- Interactive map of electoral district boundaries from the 2022 state election
- State: South Australia
- Created: 1970
- MP: Michael Brown
- Party: Labor
- Namesake: Howard Florey
- Electors: 26,335 (2026)
- Area: 25.7 km^{2} (9.9 sq mi)
- Demographic: Metropolitan
- Coordinates: 34°49′00″S 138°40′00″E﻿ / ﻿34.81667°S 138.66667°E
Electorates around Florey:
| Port Adelaide | Playford | Ramsay |
| Port Adelaide | Florey | Wright |
| Enfield | Torrens | Newland |

Footnotes
- ↑ The electorate will have no change in boundaries at the 2026 state election.;

= Electoral district of Florey =

South Australian state electoral district

Florey is a single-member electoral district for the South Australian House of Assembly. It is named after scientist Howard Florey, who was responsible for the development of penicillin. It is a suburban electorate in Adelaide's Metropolitan north, taking in the suburbs of Ingle Farm, Parafield, Para Hills, Para Hills West, Para Vista, Pooraka, as well as parts of Mawson Lakes.

==History==
Florey was created at the electoral redistribution of 1969 as a notionally safe Labor electorate, and was first contested at the 1970 election. Mostly it was safely held by the Labor party until the 1989 election when it became the minority Labor government's most marginal electorate. Florey was one of the first electorates to fall to the Liberals at the 1993 election landslide. It was regained by Labor's Frances Bedford at the 1997 election.

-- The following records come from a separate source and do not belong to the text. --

(** X9. The rendering of an atom is [{'tag':] followed by the escaped
    value, between single quotes unless the tag is Artwork, and by [}].
    The escaped value has no line feed, no carriage return and no vertical
    line; each of its single quotes stands right after a backslash; and it
    is the value itself when the value has none of these four
    characters. The tag is written as it is. *)
Theorem arg_escaped_value (a : AtomStruct) :
  exists e : jsstring,
    Atom.arg a
    = str "{'" ++ tag a ++ str "':"
      ++ (if decide (tag a = str "Artwork") then e else str "'" ++ e ++ str "'")
      ++ str "}"
    /\ Forall (fun c => c <> CHAR_LINE_FEED /\ c <> CHAR_CARRIAGE_RETURN
                        /\ c <> CHAR_VERTICAL_LINE) e
    /\ (forall i : nat, e !! i = Some CHAR_SINGLE_QUOTE ->
          exists j : nat, i = S j /\ e !! j = Some CHAR_BACKSLASH)
    /\ (Forall (fun c => c <> CHAR_LINE_FEED /\ c <> CHAR_CARRIAGE_RETURN
                         /\ c <> CHAR_VERTICAL_LINE /\ c <> CHAR_SINGLE_QUOTE)
          (value a) ->
        e = value a).
Proof.
  exists (replace_each Atom.quote Atom.backslashed
            (replace_runs Atom.newlines [CHAR_SPACE] (value a))).
  split; [|split; [|split]].
  - unfold Atom.arg. rewrite AtomTag_artwork.
    destruct (decide (tag a = str "Artwork")) as [E|E].
    + rewrite bool_decide_eq_true_2 by (now rewrite E). reflexivity.
    + rewrite bool_decide_eq_false_2 by congruence. reflexivity.
  - apply replace_each_Forall; [repeat split; discriminate|].
    eapply Forall_impl.
    + apply replace_runs_from_clean. repeat constructor.
    + intros c Hc. simpl in Hc.
      repeat split; intros ->; discriminate Hc.
  - intros i Hi.
    eapply replace_each_backslashed_preceded; eauto; reflexivity.
  - intros Hv.
    rewrite replace_each_unmatched.
    + apply replace_runs_from_unmatched.
      eapply Forall_impl; [exact Hv|]. intros c (H1 & H2 & H3 & _). simpl.
      destruct (N.eqb_spec c CHAR_LINE_FEED); [congruence|].
      destruct (N.eqb_spec c CHAR_VERTICAL_LINE); [congruence|].
      destruct (N.eqb_spec c CHAR_CARRIAGE_RETURN); [congruence|]. reflexivity.
    + unfold replace_runs. rewrite replace_runs_from_unmatched.
      * eapply Forall_impl; [exact Hv|]. intros c (_ & _ & _ & H4). simpl.
        now destruct (N.eqb_spec c CHAR_SINGLE_QUOTE).
      * eapply Forall_impl; [exact Hv|]. intros c (H1 & H2 & H3 & _). simpl.
        destruct (N.eqb_spec c CHAR_LINE_FEED); [congruence|].
        destruct (N.eqb_spec c CHAR_VERTICAL_LINE); [congruence|].
        destruct (N.eqb_spec c CHAR_CARRIAGE_RETURN); [congruence|]. reflexivity.
Qed.
Lemma step_invariant state state' :
  invariant state → step state state' → invariant state'.
Proof.
  intros Hinv Hstep.
  destruct Hstep as [playlist state|search clock state
                    |bandcamp_purchases state].
  - by apply (register_albums_invariant playlist state 0).
  - by apply resolve_invariant.
  - by apply (mark_purchases_invariant bandcamp_purchases state 0).
Qed.

Lemma evolves_invariant state state' :
  invariant state → evolves state state' → invariant state'.
Proof. induction 2; eauto using step_invariant. Qed.

Lemma reachable_invariant state : reachable state → invariant state.
Proof. apply evolves_invariant, invariant_new_state. Qed.

Lemma reachable_step state state' :
  reachable state → step state state' → reachable state'.
Proof. intros. by eapply evolves_step. Qed.

Lemma reachable_register playlist state :
  reachable state → reachable (register playlist state).1.
Proof. intros. eapply reachable_step; [done|constructor]. Qed.

Lemma reachable_resolve search clock state :
  reachable state → reachable (resolve search clock state).1.1.
Proof. intros. eapply reachable_step; [done|constructor]. Qed.

Lemma reachable_refresh bandcamp_purchases state :
  reachable state → reachable (refresh bandcamp_purchases state).1.
Proof. intros. eapply reachable_step; [done|constructor]. Qed.

(** C2: in every state the script can reach, each pair (url, key) of the
    reverse index names an album that is stored under key and whose
    [bandcamp_url] is url; so the property holds again after an import, a
    resolver pass or a purchase reconciliation from such a state. *)
Theorem reverse_index_consistency (state : State) :
  reachable state →
  reverse_index_consistent state
  ∧ (∀ playlist, reverse_index_consistent (register playlist state).1)
  ∧ (∀ search clock,
        reverse_index_consistent (resolve search clock state).1.1)
  ∧ (∀ bandcamp_purchases,
        reverse_index_consistent (refresh bandcamp_purchases state).1).
Proof.
  assert (∀ s, reachable s → reverse_index_consistent s) as Hcons.
  { intros s Hs url k Hurl.
    destruct (inv_index _ (reachable_invariant _ Hs) _ _ Hurl)
      as (a & Ha & Hu & _). eauto. }
  intros Hreach. split_and!; [by apply Hcons|..]; intros; apply Hcons;
    (eapply reachable_step; [done|constructor]).
Qed.

(** C3: in every state the script can reach, an album whose
    [bandcamp_url_searched] is false has [bandcamp_url_found] false and
    [purchased] false; the record the importer creates has all three false,
    and the property holds again after a resolver pass or a purchase
    reconciliation from such a state. *)
Theorem unsearched_albums_blank (state : State) :
  reachable state →
  unsearched_is_blank state
  ∧ (∀ playlist, unsearched_is_blank (register playlist state).1)
  ∧ (∀ search clock, unsearched_is_blank (resolve search clock state).1.1)
  ∧ (∀ bandcamp_purchases,
        unsearched_is_blank (refresh bandcamp_purchases state).1)
  ∧ (∀ track artist0,
        Album.bandcamp_url_searched (new_album track artist0) = false
        ∧ Album.bandcamp_url_found (new_album track artist0) = false
        ∧ Album.purchased (new_album track artist0) = false).
Proof.
  assert (∀ s, reachable s → unsearched_is_blank s) as Hblank.
  { intros s Hs k a Hin Hsearched.
    pose proof (reachable_invariant _ Hs) as Hinv.
    apply (elem_of_get _ _ _ (inv_nodup _ Hinv)) in Hin.
    destruct (inv_unsearched _ Hinv _ _ Hin Hsearched) as (? & ? & _). done. }
  intros Hreach. split_and!; [by apply Hblank|..|done]; intros; apply Hblank;
    (eapply reachable_step; [done|constructor]).
Qed.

At the 2014 Election it was Electorate based on the north eastern Adelaide Metropolitan suburbs of Modbury, Modbury North, Modbury Heights and parts of Gillies Plains, Hope Valley, Para Hills, Para Vista, Redwood Park, Rigdehaven, Vallev View and Wynn Vale.

==2016 electoral redistribution and 2018 election==
The 2016 electoral redistribution reassigned two-thirds of Playford voters to Florey as the electorate moved westerly away from it traditional base area in the north eastern suburbs within the City of Tea Tree Gully (as at 2026 now in the Electorate of Newland).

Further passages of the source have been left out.